→ **THE PROBLEM**:
The answer must consist of every line below that contains the word "mkChangeEventRepository".

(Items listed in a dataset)
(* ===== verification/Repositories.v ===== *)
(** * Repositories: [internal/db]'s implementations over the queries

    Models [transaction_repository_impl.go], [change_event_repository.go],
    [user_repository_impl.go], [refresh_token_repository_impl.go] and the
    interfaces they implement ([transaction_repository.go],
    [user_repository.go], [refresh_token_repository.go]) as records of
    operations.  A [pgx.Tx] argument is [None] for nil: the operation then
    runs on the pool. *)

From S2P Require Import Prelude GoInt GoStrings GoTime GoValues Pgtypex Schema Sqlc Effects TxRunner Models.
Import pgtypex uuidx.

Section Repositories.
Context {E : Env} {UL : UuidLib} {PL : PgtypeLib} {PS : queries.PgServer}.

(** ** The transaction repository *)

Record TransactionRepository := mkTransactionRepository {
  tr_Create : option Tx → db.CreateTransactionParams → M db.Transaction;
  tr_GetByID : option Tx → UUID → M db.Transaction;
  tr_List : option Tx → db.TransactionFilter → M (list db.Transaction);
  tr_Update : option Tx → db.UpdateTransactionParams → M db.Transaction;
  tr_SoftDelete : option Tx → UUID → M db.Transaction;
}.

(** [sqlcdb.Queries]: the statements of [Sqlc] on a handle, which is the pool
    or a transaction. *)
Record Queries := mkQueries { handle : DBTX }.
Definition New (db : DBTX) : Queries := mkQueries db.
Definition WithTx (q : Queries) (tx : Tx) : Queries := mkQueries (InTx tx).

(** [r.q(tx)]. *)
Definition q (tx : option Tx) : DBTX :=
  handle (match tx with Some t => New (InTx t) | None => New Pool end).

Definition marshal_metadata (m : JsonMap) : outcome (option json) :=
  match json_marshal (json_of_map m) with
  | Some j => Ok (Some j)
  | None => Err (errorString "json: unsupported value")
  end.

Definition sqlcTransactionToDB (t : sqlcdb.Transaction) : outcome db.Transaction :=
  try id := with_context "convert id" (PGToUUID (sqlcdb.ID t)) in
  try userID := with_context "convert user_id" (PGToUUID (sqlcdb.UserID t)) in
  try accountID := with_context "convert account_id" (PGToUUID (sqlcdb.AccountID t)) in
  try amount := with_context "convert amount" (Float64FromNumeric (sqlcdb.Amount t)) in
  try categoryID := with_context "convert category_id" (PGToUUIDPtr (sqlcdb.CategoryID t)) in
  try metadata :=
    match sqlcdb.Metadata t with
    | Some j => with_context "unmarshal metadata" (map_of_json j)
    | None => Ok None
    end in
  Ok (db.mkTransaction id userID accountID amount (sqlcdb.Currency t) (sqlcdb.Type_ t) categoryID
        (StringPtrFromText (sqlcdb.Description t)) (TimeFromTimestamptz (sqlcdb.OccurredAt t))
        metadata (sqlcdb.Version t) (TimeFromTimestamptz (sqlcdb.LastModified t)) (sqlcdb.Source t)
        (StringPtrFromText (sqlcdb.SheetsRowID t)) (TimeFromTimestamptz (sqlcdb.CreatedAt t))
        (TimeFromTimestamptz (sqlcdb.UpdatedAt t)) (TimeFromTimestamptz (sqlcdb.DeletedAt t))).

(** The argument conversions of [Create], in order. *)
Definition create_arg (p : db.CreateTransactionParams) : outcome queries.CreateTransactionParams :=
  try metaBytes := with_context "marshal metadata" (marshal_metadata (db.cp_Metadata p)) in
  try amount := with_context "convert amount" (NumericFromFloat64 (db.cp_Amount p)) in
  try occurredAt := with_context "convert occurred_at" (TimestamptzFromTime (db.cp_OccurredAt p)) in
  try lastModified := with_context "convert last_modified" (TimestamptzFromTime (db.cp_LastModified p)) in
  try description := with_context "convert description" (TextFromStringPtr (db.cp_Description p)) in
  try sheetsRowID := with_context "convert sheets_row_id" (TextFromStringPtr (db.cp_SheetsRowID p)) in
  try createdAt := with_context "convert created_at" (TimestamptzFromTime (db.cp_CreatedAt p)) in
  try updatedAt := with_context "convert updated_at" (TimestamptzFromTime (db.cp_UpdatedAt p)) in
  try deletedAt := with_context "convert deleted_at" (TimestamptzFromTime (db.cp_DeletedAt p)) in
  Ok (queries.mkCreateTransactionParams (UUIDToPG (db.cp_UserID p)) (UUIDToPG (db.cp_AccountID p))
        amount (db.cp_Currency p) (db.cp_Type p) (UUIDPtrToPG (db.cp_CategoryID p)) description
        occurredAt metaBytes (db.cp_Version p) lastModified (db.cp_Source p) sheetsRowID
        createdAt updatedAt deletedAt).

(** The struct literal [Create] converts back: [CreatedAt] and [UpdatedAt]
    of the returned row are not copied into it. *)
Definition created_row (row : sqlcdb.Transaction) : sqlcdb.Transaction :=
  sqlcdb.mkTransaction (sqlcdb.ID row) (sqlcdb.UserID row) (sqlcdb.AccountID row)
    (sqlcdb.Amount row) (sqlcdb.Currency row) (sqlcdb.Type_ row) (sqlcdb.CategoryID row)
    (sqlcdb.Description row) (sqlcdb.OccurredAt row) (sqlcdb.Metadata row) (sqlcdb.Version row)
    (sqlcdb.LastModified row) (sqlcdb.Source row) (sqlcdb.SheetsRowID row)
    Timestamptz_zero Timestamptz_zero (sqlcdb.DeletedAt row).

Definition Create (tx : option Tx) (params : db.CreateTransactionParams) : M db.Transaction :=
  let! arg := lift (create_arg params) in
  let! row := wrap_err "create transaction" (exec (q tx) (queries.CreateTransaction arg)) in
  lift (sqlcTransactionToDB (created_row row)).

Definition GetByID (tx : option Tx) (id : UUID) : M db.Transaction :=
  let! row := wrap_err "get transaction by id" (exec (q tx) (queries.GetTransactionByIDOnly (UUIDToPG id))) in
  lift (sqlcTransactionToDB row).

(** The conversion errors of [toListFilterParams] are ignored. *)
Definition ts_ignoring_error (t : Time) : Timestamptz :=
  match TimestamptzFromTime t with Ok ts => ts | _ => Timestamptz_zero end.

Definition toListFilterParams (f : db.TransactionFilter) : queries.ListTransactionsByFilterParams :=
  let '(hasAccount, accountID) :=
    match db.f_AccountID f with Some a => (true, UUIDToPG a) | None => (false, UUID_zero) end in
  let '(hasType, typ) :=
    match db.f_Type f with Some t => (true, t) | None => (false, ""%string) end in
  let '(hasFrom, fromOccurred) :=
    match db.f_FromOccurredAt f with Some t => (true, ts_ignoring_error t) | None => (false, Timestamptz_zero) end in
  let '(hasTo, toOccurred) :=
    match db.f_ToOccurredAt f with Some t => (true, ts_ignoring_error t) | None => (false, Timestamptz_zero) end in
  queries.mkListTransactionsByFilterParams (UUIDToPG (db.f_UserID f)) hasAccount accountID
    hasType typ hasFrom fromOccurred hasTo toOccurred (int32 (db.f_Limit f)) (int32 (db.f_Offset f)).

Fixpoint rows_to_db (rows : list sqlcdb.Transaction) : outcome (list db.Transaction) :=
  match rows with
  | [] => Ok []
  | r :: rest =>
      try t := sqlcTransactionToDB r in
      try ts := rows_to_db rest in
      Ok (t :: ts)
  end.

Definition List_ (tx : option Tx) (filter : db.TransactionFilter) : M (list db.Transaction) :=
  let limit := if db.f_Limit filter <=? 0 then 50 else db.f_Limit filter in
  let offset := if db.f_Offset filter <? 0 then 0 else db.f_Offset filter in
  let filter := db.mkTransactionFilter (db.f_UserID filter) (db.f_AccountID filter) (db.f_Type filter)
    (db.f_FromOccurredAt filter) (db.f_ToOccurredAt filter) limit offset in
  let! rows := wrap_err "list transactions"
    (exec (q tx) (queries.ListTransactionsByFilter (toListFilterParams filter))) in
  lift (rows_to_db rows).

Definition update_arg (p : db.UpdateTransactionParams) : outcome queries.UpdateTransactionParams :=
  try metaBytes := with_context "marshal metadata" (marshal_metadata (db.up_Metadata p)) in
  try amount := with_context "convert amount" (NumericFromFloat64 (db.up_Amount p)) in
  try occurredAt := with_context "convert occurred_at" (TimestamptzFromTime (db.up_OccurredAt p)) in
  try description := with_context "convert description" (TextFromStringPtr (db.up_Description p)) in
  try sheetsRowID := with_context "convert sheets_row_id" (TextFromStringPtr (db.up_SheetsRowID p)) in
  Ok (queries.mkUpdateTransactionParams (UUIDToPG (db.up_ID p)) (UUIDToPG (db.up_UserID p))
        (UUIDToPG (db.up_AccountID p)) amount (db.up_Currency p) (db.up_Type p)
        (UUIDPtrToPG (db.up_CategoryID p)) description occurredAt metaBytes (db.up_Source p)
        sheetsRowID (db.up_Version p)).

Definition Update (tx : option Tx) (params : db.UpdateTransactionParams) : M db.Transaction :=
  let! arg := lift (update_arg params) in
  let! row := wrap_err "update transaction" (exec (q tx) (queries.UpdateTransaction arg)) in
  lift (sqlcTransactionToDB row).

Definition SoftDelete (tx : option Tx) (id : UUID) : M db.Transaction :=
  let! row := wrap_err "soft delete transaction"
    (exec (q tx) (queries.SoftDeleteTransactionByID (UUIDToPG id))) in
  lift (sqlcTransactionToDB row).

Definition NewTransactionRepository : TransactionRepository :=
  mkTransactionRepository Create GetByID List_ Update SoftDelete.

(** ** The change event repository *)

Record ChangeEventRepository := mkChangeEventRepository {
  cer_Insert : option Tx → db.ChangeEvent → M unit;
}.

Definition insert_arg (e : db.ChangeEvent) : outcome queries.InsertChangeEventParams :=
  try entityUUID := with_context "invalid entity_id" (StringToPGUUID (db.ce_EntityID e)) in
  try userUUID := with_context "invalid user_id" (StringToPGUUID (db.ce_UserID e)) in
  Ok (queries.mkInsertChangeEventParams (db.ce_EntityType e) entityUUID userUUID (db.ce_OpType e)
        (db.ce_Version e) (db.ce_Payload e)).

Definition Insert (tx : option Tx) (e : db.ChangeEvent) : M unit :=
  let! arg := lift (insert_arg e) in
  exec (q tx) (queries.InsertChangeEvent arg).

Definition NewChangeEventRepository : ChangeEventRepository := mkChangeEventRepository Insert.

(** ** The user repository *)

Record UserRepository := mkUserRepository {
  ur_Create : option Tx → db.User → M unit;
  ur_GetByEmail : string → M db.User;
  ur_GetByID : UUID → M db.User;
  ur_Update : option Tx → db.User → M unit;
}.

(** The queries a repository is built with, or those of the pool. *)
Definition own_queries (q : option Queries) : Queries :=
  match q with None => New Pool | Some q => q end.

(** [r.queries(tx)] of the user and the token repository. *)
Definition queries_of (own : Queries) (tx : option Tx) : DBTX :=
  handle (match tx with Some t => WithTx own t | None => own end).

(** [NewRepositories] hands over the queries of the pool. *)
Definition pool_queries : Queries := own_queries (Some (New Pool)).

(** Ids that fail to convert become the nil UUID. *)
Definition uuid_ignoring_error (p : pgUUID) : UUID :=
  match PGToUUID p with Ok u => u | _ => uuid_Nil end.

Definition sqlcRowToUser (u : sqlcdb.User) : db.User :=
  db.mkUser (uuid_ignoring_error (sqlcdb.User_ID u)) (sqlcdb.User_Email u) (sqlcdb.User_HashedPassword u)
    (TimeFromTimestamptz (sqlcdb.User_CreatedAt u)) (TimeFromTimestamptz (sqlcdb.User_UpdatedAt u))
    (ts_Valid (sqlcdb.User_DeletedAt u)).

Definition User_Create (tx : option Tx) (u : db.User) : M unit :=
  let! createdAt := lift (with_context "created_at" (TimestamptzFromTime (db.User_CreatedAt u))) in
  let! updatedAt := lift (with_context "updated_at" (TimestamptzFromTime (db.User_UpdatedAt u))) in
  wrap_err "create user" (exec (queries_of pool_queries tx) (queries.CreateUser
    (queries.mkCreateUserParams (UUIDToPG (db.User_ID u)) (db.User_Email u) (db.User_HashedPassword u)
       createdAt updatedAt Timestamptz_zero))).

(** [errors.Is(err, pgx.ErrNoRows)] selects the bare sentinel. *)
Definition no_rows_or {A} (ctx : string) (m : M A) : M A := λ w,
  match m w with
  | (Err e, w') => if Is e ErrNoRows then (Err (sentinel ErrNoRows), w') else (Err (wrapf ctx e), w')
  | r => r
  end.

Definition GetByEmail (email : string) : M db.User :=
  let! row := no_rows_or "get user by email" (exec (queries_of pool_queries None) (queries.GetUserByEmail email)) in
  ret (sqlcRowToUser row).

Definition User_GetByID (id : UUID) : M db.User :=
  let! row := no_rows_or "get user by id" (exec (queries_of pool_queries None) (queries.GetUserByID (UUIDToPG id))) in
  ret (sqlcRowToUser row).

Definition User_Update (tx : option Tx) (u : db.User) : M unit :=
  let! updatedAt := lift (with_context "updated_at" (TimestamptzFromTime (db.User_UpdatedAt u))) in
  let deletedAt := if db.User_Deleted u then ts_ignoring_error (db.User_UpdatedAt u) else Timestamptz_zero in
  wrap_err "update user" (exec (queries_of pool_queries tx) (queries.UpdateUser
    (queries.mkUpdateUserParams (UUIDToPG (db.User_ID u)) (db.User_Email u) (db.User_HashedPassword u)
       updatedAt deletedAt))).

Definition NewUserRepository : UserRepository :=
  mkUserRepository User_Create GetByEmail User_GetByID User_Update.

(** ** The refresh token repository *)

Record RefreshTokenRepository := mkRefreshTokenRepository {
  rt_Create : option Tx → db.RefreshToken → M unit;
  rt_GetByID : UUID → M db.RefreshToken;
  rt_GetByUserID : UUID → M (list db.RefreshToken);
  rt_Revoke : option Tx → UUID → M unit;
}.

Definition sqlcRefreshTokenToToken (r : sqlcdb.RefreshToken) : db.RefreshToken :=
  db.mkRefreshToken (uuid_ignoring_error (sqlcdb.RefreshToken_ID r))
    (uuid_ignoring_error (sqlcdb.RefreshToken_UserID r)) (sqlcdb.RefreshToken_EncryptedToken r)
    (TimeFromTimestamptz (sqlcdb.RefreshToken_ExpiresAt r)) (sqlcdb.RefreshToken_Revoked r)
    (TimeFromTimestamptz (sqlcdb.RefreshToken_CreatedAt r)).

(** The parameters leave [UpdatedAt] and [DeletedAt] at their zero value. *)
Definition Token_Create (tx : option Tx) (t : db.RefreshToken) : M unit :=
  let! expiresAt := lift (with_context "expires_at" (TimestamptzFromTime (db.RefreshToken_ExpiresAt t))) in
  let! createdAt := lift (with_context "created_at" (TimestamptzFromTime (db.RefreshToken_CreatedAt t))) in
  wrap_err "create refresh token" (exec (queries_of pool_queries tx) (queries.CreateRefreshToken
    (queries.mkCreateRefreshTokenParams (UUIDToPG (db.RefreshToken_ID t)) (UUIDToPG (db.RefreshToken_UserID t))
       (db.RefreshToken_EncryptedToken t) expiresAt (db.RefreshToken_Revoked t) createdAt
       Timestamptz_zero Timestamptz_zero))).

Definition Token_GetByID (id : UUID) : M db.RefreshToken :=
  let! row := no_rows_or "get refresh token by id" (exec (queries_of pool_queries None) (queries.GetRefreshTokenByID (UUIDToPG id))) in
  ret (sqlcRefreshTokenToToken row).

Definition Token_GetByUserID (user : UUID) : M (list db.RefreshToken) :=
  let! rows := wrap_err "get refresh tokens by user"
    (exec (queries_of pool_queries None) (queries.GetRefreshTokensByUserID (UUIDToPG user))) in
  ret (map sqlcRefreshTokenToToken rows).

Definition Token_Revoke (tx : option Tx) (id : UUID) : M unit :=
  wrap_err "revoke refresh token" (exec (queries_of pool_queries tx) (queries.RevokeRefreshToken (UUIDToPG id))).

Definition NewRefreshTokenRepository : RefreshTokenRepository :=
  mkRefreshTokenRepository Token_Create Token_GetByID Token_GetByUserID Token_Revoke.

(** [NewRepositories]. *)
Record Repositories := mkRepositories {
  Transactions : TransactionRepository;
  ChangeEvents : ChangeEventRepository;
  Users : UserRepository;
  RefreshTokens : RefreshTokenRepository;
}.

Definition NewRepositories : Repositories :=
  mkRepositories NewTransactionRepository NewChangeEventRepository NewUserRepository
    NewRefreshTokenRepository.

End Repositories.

→ **RESPONSE BOX**:
Record ChangeEventRepository := mkChangeEventRepository {
Definition NewChangeEventRepository : ChangeEventRepository := mkChangeEventRepository Insert.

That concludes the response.